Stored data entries
※

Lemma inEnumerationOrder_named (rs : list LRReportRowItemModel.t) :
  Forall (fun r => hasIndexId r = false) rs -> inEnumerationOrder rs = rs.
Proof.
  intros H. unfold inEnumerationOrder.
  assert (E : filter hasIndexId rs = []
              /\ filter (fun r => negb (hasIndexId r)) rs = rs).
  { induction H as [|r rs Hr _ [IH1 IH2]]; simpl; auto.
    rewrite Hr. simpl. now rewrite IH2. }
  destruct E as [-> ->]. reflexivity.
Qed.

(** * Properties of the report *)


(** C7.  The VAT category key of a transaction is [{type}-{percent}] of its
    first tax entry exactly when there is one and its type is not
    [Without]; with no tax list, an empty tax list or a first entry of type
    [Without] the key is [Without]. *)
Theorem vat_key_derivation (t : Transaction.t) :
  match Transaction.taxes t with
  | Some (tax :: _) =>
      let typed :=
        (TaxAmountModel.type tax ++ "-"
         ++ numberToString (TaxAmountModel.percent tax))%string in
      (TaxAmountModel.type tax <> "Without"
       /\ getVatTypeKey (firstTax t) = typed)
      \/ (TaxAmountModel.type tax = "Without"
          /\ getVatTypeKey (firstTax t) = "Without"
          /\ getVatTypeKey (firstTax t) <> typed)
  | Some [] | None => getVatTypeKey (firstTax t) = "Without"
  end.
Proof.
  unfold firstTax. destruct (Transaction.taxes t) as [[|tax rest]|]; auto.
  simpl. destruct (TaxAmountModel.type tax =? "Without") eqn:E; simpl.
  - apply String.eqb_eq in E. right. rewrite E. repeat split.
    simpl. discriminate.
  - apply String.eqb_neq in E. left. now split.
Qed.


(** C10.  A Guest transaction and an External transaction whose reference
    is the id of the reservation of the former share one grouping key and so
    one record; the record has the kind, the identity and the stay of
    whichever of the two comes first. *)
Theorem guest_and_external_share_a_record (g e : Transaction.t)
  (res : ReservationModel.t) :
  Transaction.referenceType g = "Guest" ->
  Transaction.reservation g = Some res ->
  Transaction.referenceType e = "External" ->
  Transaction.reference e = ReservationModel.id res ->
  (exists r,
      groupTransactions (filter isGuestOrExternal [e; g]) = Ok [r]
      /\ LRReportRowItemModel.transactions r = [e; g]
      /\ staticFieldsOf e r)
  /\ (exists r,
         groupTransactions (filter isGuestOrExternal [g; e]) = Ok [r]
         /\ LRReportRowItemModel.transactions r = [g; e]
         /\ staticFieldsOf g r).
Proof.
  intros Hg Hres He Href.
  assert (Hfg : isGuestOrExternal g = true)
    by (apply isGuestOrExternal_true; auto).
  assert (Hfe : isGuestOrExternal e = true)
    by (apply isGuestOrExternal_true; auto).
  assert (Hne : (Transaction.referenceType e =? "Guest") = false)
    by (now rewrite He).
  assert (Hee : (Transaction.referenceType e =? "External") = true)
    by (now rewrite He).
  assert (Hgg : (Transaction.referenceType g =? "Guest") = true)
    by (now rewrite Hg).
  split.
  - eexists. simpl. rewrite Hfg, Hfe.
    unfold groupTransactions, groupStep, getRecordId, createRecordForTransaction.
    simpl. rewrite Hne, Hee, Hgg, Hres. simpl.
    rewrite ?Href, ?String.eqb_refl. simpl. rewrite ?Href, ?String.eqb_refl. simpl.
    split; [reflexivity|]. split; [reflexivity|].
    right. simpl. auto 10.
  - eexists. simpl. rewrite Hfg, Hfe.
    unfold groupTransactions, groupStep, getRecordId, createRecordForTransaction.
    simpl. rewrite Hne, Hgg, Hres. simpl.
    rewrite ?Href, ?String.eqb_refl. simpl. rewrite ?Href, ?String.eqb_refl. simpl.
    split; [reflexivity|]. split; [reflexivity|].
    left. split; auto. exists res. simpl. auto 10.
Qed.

※

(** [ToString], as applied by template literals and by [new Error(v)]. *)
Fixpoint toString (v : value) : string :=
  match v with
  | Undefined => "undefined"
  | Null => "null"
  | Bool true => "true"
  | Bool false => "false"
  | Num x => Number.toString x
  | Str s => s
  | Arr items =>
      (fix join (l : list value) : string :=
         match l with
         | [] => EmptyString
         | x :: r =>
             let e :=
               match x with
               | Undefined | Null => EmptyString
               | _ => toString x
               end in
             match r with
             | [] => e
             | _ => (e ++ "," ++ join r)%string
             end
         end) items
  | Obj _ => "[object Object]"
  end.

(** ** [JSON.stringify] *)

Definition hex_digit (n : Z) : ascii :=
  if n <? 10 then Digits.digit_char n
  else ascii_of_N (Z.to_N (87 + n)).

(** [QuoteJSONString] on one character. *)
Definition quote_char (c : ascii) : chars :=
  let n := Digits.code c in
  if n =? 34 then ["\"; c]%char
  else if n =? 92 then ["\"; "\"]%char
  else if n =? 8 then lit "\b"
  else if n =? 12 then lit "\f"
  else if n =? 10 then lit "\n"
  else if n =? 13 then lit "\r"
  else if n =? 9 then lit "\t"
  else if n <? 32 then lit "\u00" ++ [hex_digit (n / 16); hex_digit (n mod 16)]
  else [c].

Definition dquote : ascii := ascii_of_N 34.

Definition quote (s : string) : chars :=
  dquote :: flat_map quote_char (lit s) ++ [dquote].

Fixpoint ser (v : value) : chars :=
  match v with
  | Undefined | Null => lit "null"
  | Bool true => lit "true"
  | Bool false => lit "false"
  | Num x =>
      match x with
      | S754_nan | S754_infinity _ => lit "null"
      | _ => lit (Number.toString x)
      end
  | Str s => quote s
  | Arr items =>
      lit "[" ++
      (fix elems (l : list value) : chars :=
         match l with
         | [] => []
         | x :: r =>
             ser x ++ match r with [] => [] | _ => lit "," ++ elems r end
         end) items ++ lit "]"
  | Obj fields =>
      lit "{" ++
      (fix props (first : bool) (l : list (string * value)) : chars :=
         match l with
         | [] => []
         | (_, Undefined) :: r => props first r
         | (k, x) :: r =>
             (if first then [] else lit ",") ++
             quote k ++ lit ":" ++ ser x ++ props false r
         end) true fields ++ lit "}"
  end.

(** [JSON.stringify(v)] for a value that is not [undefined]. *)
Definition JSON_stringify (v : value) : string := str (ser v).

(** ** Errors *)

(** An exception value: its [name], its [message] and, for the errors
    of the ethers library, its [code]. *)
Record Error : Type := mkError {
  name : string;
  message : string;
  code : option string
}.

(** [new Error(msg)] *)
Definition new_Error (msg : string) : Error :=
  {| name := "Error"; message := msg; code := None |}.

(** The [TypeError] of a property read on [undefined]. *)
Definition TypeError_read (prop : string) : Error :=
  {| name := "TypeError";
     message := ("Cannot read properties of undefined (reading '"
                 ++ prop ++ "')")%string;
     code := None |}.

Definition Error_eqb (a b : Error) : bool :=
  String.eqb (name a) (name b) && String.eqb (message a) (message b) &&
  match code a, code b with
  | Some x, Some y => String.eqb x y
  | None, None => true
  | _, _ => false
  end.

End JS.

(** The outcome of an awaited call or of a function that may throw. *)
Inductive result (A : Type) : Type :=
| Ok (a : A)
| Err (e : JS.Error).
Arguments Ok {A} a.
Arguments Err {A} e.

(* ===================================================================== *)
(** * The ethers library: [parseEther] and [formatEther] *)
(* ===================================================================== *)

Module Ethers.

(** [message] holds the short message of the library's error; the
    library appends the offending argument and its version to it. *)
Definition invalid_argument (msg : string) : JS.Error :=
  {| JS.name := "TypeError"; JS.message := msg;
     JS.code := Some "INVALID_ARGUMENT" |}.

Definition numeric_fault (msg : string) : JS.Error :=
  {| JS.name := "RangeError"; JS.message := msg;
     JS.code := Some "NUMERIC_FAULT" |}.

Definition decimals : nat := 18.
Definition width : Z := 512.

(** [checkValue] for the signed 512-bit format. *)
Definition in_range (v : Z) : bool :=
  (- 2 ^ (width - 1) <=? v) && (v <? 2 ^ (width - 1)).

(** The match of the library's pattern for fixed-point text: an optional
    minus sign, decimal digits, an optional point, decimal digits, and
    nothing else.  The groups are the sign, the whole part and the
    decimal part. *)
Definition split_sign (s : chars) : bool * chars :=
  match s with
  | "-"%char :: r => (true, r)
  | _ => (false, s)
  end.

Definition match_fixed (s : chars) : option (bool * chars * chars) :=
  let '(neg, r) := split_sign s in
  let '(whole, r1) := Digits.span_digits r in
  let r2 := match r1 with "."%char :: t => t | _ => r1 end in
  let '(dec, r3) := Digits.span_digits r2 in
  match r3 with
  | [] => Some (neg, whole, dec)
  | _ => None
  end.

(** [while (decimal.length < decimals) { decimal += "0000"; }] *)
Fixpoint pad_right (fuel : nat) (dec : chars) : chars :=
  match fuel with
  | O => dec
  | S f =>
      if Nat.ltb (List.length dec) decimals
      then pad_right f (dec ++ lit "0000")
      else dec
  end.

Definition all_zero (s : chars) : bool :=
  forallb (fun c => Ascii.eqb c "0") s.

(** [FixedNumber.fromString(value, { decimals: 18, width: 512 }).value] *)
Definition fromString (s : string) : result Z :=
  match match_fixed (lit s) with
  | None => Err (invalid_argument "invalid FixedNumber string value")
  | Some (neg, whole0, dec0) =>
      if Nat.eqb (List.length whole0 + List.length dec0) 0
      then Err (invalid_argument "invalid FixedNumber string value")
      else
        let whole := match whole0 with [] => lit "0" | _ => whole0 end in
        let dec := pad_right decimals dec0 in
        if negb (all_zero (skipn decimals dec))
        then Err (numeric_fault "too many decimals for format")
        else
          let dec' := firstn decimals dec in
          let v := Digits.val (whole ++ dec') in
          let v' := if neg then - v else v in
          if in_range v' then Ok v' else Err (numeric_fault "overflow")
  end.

※

About this task -
Report every line of the entries that carries the word "code".

Answer space -
  let n := Digits.code c in
    of the ethers library, its [code]. *)
  code : option string
  {| name := "Error"; message := msg; code := None |}.
     code := None |}.
  match code a, code b with
     JS.code := Some "INVALID_ARGUMENT" |}.
     JS.code := Some "NUMERIC_FAULT" |}.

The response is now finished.